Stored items

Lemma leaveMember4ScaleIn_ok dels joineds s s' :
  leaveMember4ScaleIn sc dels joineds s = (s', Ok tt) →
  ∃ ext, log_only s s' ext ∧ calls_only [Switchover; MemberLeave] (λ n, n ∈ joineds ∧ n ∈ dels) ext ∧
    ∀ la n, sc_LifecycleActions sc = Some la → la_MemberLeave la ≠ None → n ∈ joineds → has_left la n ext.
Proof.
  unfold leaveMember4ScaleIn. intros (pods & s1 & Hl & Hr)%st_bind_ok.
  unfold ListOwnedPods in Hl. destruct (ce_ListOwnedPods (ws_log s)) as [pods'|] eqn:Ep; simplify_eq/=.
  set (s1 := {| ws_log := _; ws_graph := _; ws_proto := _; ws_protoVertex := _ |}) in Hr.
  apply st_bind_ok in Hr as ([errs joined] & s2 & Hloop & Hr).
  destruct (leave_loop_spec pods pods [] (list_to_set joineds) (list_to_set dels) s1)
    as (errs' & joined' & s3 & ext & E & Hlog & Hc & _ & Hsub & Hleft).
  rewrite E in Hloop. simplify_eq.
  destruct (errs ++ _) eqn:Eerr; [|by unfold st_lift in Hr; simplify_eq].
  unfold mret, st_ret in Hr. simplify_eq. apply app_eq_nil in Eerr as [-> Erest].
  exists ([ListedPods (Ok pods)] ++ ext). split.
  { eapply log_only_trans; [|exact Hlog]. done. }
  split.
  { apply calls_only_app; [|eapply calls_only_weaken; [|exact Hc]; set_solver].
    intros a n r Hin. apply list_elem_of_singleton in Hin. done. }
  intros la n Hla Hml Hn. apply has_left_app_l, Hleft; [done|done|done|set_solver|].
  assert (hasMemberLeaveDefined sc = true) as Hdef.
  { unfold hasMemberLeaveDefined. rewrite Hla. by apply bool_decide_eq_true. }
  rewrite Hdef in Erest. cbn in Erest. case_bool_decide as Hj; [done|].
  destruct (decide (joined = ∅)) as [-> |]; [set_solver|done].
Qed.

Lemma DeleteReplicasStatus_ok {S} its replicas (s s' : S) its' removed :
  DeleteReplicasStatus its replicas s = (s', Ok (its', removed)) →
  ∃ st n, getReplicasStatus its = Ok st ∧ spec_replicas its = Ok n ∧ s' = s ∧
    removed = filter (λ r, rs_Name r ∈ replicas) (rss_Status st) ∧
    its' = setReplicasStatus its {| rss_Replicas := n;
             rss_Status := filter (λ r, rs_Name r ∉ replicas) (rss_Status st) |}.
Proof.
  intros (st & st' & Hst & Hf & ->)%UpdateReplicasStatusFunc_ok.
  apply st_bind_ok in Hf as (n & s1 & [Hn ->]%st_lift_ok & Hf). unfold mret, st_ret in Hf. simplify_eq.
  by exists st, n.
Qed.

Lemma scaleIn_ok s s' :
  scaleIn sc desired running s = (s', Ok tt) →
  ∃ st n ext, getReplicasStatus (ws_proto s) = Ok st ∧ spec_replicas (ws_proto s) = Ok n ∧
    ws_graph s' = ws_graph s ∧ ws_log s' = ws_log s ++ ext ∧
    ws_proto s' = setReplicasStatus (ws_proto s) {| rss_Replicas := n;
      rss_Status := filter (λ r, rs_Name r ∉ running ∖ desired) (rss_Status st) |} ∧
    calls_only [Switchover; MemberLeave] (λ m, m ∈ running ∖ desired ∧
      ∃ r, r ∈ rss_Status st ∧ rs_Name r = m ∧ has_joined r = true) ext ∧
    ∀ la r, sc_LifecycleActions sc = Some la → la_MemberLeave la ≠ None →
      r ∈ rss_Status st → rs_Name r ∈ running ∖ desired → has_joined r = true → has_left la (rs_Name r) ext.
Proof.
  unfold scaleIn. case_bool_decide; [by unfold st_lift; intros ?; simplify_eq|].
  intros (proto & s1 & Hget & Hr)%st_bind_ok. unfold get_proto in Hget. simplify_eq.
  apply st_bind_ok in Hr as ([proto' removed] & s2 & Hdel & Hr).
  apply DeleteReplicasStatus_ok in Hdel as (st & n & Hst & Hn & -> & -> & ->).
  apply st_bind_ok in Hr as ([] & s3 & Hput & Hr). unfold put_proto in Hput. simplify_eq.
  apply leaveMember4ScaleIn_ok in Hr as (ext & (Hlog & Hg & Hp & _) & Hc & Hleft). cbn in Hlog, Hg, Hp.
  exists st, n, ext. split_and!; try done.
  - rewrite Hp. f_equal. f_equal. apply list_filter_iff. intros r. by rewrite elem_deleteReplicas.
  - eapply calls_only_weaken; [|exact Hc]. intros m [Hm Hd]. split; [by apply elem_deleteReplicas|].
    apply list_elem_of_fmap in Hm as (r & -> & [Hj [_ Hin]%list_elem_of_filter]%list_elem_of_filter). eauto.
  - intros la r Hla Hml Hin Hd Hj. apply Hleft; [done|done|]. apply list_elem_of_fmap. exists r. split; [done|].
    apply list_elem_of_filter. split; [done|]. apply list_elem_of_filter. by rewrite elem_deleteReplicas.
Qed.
--
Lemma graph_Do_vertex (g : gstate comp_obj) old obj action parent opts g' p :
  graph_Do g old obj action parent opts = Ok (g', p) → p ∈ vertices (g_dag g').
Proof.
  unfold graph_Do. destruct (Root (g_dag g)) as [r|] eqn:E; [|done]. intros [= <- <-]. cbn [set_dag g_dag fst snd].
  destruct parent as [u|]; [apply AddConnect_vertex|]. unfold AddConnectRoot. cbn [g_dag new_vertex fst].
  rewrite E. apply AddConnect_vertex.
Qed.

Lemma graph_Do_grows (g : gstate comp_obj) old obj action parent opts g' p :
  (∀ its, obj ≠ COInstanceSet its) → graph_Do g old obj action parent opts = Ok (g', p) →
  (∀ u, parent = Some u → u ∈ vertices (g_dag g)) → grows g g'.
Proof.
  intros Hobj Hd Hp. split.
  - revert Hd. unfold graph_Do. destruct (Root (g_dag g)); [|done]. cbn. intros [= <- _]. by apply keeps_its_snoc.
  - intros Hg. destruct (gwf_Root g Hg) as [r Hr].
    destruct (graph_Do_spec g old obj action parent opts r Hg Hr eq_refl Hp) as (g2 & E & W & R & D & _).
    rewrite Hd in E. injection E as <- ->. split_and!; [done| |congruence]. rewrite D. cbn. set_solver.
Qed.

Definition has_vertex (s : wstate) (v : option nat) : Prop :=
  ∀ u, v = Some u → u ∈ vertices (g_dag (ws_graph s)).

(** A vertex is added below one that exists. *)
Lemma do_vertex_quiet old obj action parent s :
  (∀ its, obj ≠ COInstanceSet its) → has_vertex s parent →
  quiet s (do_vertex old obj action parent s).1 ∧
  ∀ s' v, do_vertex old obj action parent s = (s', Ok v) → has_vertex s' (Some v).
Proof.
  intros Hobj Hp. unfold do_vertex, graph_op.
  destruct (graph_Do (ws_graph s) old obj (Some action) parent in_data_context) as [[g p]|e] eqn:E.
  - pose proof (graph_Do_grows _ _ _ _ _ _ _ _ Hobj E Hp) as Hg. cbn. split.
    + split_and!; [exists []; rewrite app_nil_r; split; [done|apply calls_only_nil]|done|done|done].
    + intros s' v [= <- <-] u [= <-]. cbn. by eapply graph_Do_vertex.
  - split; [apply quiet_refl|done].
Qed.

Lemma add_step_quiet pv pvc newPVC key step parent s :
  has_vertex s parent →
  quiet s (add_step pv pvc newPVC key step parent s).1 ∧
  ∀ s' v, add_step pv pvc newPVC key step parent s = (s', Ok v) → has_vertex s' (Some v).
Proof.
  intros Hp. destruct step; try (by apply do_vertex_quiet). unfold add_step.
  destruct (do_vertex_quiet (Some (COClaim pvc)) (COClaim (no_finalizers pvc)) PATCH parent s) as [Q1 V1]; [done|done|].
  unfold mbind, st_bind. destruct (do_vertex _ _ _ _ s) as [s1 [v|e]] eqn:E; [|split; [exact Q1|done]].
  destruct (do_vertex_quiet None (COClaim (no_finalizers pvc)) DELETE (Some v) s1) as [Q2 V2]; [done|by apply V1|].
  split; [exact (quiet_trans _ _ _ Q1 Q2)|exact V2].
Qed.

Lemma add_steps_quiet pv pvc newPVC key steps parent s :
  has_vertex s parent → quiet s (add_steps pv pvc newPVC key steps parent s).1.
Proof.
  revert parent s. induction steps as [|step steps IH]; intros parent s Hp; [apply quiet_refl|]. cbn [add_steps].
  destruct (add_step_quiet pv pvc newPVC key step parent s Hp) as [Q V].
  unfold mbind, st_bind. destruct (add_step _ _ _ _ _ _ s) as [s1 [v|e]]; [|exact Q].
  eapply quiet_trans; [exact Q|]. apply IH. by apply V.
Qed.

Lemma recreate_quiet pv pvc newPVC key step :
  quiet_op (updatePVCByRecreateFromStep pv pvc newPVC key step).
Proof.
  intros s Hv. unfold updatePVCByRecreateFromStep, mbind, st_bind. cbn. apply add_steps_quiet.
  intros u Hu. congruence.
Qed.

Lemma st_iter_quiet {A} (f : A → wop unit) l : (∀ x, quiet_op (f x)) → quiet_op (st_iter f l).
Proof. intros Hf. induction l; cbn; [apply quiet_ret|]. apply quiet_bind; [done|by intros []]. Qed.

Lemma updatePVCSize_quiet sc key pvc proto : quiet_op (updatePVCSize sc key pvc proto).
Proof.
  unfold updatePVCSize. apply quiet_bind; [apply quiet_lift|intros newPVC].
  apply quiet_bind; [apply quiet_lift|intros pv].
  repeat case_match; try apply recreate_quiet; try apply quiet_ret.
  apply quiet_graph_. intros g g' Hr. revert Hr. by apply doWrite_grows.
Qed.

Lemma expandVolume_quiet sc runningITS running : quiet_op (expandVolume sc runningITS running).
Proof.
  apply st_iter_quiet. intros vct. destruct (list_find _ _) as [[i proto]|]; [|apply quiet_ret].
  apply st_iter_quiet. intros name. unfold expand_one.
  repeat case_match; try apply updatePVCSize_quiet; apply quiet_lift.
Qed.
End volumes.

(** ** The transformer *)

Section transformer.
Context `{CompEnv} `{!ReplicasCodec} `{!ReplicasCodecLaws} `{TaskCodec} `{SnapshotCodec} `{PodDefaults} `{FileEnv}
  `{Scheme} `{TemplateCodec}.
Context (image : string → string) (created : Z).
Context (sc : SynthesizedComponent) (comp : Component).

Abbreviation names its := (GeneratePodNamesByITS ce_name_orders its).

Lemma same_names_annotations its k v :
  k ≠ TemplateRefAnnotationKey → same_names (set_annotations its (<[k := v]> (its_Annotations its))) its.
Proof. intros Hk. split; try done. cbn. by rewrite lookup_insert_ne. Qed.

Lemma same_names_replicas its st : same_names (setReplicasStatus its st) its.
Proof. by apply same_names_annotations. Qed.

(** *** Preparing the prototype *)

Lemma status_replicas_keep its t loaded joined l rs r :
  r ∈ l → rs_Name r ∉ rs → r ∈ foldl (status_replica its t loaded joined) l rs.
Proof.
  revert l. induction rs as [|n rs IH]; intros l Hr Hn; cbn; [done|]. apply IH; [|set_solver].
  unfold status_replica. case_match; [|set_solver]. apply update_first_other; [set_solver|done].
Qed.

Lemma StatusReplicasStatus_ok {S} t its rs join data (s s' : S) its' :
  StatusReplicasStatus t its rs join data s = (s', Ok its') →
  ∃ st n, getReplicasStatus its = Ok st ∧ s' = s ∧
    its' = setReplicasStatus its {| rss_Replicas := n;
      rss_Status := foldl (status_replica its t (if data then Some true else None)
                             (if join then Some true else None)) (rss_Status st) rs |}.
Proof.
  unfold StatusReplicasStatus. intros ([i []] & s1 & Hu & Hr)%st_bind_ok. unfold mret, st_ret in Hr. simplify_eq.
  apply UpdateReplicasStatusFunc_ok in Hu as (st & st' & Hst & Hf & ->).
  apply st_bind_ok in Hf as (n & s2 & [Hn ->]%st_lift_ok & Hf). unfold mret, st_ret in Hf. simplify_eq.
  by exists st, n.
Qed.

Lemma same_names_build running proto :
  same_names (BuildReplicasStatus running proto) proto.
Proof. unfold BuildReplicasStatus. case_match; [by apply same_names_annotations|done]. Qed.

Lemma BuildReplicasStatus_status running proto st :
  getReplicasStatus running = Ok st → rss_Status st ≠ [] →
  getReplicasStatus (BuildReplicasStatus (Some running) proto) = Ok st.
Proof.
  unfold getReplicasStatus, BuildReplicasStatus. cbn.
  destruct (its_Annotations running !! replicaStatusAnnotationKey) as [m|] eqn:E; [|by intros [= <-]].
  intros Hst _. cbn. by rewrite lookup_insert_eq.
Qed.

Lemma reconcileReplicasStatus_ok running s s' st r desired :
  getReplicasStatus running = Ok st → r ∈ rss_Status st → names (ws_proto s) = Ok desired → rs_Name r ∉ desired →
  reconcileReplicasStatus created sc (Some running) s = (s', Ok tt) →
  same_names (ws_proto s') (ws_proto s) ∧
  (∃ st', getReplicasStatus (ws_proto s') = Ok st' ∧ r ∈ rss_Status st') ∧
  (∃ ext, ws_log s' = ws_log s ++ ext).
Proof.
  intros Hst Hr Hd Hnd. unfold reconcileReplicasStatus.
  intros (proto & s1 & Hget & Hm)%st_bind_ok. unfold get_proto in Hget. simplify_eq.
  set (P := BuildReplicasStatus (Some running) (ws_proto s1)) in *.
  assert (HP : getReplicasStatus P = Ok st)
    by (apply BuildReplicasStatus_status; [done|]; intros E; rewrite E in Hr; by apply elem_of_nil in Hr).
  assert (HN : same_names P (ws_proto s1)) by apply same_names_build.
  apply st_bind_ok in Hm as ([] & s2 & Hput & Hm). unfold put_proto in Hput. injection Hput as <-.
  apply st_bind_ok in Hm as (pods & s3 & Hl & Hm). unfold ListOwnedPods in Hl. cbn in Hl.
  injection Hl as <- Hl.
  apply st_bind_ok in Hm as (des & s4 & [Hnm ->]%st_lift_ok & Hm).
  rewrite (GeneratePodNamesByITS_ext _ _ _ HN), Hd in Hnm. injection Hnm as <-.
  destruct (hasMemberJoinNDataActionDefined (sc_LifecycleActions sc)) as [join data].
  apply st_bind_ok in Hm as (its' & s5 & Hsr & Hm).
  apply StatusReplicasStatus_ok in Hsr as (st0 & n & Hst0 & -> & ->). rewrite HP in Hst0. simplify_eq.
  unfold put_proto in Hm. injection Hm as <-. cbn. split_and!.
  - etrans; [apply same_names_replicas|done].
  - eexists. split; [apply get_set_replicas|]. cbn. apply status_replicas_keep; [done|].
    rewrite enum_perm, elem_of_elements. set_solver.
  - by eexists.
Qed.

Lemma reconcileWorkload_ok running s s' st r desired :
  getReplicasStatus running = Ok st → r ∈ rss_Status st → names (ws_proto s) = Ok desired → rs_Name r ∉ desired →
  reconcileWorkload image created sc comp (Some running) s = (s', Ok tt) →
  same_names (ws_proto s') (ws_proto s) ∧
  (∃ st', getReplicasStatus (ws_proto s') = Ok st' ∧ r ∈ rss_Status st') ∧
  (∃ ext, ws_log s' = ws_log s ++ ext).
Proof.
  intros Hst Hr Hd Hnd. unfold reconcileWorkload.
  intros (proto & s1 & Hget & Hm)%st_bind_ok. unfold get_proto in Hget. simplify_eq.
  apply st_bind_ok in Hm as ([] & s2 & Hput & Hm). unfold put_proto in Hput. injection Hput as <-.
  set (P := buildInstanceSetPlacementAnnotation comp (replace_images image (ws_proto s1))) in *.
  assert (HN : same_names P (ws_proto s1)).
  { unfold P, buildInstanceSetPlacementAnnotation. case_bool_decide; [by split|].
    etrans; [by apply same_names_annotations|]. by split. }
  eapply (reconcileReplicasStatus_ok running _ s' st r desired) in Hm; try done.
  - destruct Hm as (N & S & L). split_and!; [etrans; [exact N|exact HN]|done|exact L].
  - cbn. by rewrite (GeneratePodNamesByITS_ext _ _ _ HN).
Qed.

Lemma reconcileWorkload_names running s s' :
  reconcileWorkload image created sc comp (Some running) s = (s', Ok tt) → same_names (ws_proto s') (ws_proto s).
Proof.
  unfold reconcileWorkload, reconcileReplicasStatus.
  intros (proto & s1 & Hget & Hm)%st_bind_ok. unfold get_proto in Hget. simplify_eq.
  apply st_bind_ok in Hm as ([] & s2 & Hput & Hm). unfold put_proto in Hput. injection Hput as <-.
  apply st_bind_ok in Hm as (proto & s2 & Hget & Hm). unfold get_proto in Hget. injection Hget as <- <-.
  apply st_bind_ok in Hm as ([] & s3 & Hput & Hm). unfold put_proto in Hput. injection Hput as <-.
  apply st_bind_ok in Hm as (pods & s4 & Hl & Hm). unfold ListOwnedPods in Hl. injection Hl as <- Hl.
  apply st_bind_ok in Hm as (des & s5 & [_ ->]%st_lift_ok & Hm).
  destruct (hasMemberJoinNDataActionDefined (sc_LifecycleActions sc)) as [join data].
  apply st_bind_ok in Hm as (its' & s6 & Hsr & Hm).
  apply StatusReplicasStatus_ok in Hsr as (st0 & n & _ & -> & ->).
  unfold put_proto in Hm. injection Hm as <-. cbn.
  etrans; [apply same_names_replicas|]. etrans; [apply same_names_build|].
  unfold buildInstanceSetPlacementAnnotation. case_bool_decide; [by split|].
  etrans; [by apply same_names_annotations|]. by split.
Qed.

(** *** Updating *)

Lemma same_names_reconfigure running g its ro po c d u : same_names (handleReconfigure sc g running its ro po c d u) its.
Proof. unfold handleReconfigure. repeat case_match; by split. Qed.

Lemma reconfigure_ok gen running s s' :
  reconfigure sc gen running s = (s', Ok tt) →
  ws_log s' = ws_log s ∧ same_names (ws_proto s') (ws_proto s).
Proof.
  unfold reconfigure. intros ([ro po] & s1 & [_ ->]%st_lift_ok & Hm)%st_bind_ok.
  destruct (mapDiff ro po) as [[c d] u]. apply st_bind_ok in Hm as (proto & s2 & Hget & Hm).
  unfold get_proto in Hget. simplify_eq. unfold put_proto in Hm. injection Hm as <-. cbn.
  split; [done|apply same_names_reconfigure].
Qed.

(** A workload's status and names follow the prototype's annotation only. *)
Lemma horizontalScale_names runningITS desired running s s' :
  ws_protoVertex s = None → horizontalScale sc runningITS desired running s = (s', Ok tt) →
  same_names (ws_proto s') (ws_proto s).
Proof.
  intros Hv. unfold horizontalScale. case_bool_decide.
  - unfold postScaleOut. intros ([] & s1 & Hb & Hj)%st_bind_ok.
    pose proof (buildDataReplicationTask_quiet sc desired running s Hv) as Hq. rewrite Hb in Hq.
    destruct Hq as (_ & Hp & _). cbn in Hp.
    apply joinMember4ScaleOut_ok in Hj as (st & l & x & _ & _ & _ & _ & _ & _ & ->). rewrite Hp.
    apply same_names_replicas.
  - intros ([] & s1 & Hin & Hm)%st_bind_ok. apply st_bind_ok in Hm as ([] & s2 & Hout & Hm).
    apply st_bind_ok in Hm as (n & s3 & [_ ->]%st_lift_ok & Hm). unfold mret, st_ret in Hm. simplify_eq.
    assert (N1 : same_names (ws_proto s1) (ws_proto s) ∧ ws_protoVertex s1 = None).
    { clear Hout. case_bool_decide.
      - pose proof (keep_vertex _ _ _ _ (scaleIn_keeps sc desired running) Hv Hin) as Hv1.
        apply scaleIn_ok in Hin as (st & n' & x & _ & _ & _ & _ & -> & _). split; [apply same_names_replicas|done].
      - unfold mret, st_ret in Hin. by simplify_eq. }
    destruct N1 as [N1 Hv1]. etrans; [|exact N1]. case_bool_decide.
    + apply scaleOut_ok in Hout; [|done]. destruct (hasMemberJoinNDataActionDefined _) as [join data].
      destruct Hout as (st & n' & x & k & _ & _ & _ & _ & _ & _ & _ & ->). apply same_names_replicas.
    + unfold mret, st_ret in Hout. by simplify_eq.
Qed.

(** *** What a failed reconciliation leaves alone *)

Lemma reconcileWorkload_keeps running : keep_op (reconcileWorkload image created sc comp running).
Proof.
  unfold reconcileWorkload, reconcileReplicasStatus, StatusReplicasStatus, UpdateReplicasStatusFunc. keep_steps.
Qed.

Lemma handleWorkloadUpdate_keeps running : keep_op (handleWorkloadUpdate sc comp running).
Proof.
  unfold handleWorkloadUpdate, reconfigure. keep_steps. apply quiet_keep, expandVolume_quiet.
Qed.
* * *
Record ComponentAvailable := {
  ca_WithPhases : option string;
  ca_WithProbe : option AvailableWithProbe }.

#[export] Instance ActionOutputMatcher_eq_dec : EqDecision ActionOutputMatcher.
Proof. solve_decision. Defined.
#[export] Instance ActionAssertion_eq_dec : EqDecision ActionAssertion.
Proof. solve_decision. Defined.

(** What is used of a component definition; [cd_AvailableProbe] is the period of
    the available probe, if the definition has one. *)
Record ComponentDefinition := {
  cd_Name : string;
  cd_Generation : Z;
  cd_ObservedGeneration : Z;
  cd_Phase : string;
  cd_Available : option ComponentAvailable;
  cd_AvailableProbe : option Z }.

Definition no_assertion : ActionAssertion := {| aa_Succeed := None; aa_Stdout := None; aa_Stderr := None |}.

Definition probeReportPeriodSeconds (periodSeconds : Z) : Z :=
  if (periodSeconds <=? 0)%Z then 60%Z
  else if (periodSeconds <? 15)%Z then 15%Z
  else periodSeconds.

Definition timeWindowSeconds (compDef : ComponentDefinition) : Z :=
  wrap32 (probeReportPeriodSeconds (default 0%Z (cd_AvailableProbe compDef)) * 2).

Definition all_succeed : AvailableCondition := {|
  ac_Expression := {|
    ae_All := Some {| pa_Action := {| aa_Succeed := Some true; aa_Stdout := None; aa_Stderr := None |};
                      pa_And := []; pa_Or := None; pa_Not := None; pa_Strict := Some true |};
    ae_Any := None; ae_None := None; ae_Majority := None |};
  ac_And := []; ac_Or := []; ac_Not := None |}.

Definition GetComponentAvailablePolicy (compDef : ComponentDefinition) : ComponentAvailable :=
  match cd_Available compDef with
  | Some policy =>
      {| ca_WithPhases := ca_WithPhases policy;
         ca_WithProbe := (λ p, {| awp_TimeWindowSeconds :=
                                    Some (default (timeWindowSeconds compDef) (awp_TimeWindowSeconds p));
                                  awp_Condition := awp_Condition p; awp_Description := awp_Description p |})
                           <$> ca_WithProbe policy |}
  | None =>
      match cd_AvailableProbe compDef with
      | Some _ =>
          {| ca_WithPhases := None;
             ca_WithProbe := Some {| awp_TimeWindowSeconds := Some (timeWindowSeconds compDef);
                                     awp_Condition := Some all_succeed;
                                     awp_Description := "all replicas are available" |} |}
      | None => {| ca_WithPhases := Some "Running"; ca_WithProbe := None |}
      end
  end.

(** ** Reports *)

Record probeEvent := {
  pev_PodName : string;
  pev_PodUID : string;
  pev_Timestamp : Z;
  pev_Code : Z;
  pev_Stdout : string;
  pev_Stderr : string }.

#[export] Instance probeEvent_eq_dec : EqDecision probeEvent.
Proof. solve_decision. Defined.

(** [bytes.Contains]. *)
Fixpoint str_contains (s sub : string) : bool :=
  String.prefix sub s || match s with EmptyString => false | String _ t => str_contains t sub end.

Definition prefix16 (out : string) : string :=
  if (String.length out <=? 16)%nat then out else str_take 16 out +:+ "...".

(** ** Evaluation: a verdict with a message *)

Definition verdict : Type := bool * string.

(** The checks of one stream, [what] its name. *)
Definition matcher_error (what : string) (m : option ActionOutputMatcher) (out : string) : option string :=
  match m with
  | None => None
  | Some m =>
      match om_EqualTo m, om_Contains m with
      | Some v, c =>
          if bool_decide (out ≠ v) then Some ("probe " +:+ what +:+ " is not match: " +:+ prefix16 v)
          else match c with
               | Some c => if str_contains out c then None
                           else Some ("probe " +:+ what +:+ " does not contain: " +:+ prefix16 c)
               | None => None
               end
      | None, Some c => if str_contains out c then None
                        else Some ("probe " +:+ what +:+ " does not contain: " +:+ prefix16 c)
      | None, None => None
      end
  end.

### GOAL OF THE EXERCISE
Where the word "transformer" occurs in a line of the records, copy that line.

### TASK SOLUTION
(** ** The transformer *)
Section transformer.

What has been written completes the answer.